Previously, codoff (<v1.2.2) reported an empirical p-value instead of a dicsocrdance percentile - the two metrics are related in that the discordance percentile is largely just the p-value multiplied by 100. This change was to make the value more easy to interpret and also to simplify the investigation of codoff runs for multiple focal regions (e.g. multiple BGCs across multiple genomes), where expectations of independence across tests might not stand. Note, that in v1.2.3, we also changed the way we perform simulations - so results will also further differ from v1.2.2 based on this.

5. Reproducibility

Results can be reproduced exactly using the --seed/-x parameter (default: 42). Using the same seed value will produce identical results across multiple runs.

Usage in Python

Beginning in v1.2.0, codoff can also be used as a function in your Python code. Check out this wiki page for info on how to do this and details on the API.

Commandline usage

usage: codoff [-h] -g FULL_GENOME [-s SCAFFOLD] [-a START_COORD] [-b END_COORD] [-f FOCAL_GENBANKS [FOCAL_GENBANKS ...]] [-o OUTFILE] [-p PLOT_OUTFILE] [-ns NUM_SIMS] [-m MAX_FOCAL_CDS_FRACTION] [-v] [-x SEED]

	Program: codoff
	Author: Rauf Salamzade
	Affiliation: Kalan Lab, UW Madison

	This program compares the codon-usage distribution of a focal-region/BGC
	to the codon usage of the background genome. It will report the cosine
	distance and Spearman correlation between the two profiles. It uses 
	sequential contiguous-window sampling (v1.2.3+) and reports a discordance
	percentile indicating how unusual the focal region's codon usage is
	compared to similarly sized genomic windows. Only CDS features which
	are of length divisible by 3 will be considered. CDS features with 
	fuzzy/partial boundaries (< or >) are skipped.
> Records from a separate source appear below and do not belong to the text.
(** * Weekly schedule calendar: time arithmetic, interval validation,
      conflict detection and grid bounds

    A shallow embedding of the calendar part of [frontend/assets/chatbot.js]
    ([parseTime], [formatTime], [detectConflicts], [renderCalendar]) and the
    properties of it that the design document of the project relies on.

    Modelling conventions.
    - A JavaScript number is a [number]: an integer, NaN or an infinity,
      with exact arithmetic. The numbers of the code are doubles: they
      are these values as long as every integer that is read or computed
      stays below 2^53 in magnitude, and are rounded (or infinite, or
      printed with an exponent) beyond. A statement whose truth depends
      on a value computed from unbounded input carries a bound as a
      hypothesis: a bound on the minute value, [safeEvents] on event
      times, [safeSchedule] on the clock strings of a payload. The zero sign is not kept, no operation
      of the code observes it.
    - A JavaScript string is a [string] whose characters are the code units
      0..255.
    - The array [events] is a [list event]; the position of an event in it
      plays the role of the object's identity, so the per-day arrays of
      [detectConflicts], which hold references to the same objects, are
      lists of positions and a write to [conflict] is a write to the store.
    - The document fragment that [renderCalendar] installs is described by
      a [view]: the placeholder paragraph, or the banner flag, the slot rows
      and the event blocks. *)

From Stdlib Require Import ZArith List Bool Lia String Ascii DecimalString.
From Stdlib Require Import Sorted Permutation DecimalPos.
From Stdlib Require OrderedTypeEx.
From stdpp Require Import base list.
From Equations Require Import Equations.
Import ListNotations.
Open Scope Z_scope.

(** ** Numbers *)

Inductive number : Type :=
| NaN
| NegInf
| PosInf
| Int (z : Z).

Module Num.

Definition isNaN (x : number) : bool :=
  match x with NaN => true | _ => false end.

Definition neg (x : number) : number :=
  match x with
  | NaN => NaN
  | NegInf => PosInf
  | PosInf => NegInf
  | Int z => Int (- z)
  end.

(** [x + y]; exact, as in the code while the sum is below 2^53. *)
Definition add (x y : number) : number :=
  match x, y with
  | NaN, _ | _, NaN => NaN
  | Int a, Int b => Int (a + b)
  | PosInf, NegInf | NegInf, PosInf => NaN
  | PosInf, _ | _, PosInf => PosInf
  | NegInf, _ | _, NegInf => NegInf
  end.

Definition sub (x y : number) : number := add x (neg y).

(** [x * k] for an integer literal [k]; exact, as in the code while the
    product is below 2^53. *)
Definition scale (x : number) (k : Z) : number :=
  match x with
  | NaN => NaN
  | Int a => Int (a * k)
  | PosInf => if k =? 0 then NaN else if 0 <? k then PosInf else NegInf
  | NegInf => if k =? 0 then NaN else if 0 <? k then NegInf else PosInf
  end.

(** [x < y]; false as soon as one side is NaN. *)
Definition lt (x y : number) : bool :=
  match x, y with
  | NaN, _ | _, NaN => false
  | Int a, Int b => a <? b
  | NegInf, NegInf => false
  | NegInf, _ => true
  | _, NegInf => false
  | PosInf, _ => false
  | Int _, PosInf => true
  end.

(** [x >= y]; false as soon as one side is NaN. *)
Definition ge (x y : number) : bool :=
  match x, y with
  | NaN, _ | _, NaN => false
  | _, _ => negb (lt x y)
  end.

(** [Math.min(x, y)] and [Math.max(x, y)]. *)
Definition min (x y : number) : number :=
  match x, y with
  | NaN, _ | _, NaN => NaN
  | _, _ => if lt y x then y else x
  end.

Definition max (x y : number) : number :=
  match x, y with
  | NaN, _ | _, NaN => NaN
  | _, _ => if lt x y then y else x
  end.

(** [Math.floor(x / k)] and [Math.ceil(x / k)] for a positive integer
    literal [k]. The quotient of the code is rounded before it is
    floored; for [k] at most 60 and [x] below 2^53 in magnitude the
    rounding error is below [1 / k] and the integer is the same. *)
Definition floorDiv (x : number) (k : Z) : number :=
  match x with Int a => Int (a / k) | _ => x end.

Definition ceilDiv (x : number) (k : Z) : number :=
  match x with Int a => Int (- ((- a) / k)) | _ => x end.

End Num.

(** ** Strings *)

Inductive value : Type :=
| undefined
| null
| str (s : string).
	Two modes of input are supported:

	1. (WORKS FOR BOTH EUKARYOTES & BACTERIA) Focal region and full-genome
	   provided as GenBank files with CDS features (compatible with
	   antiSMASH outputs). Multiple focal region GenBank files can be provided,
	   e.g. consider a biosynthetic gene cluster split across multiple
	   scaffolds due to assembly fragmentation.

	   Example command:

	   $ codoff -f Sw_LK413/NZ_JALXLO020000001.1.region001.gbk -g Sw_LK413/LK413.gbk
	   $ codoff -f region.gbk -g genome.gbk --num-sims 5000

	2. (WORKS ONLY FOR BACTERIA) Full genome is provided as a FASTA or GenBank
	   file. If CDS features are missing gene calling is performed using
	   pyrodigal. Afterwards, the focal region is determined through user
	   speciefied coordinates.

	   Example command:

	   $ codoff -s NZ_JALXLO020000001.1 -a 341425 -b 388343 -g Sw_LK413/LK413.fna
	   $ codoff -s scaffold -a 1000 -b 5000 -g genome.fna --num-sims 20000



options:
  -h, --help            show this help message and exit
  -g FULL_GENOME, --full-genome FULL_GENOME
                        Path to a full-genome in GenBank or FASTA format. If GenBank file
                        provided, CDS features are required.
  -s SCAFFOLD, --scaffold SCAFFOLD
                        Scaffold identifier for focal region.
  -a START_COORD, --start-coord START_COORD
                        Start coordinate for focal region.
  -b END_COORD, --end-coord END_COORD
                        End coordinate for focal region.
  -f FOCAL_GENBANKS [FOCAL_GENBANKS ...], --focal-genbanks FOCAL_GENBANKS [FOCAL_GENBANKS ...]
                        Path to focal region GenBank(s) for isolate. Locus tags must match
                        with tags in full-genome GenBank.
  -o OUTFILE, --outfile OUTFILE
                        Path to output file [Default is standard output].
  -p PLOT_OUTFILE, --plot-outfile PLOT_OUTFILE
                        Plot output file name (will be in SVG format). If not provided, no
                        plot will be made.
  -ns NUM_SIMS, --num-sims NUM_SIMS
                        Number of simulations to run [Default: 10000].
  -m MAX_FOCAL_CDS_FRACTION, --max-focal-cds-fraction MAX_FOCAL_CDS_FRACTION
                        Maximum allowed fraction of total genome CDS length for focal region
                        [Default: 0.05].
  -v, --version         Print version and exist
  -x SEED, --seed SEED  Random seed for reproducible results [Default: 42].

License

BSD 3-Clause License

Copyright (c) 2024, Kalan-Lab

Redistribution and use in source and binary forms, with or without
modification, are permitted provided that the following conditions are met:

1. Redistributions of source code must retain the above copyright notice, this
   list of conditions and the following disclaimer.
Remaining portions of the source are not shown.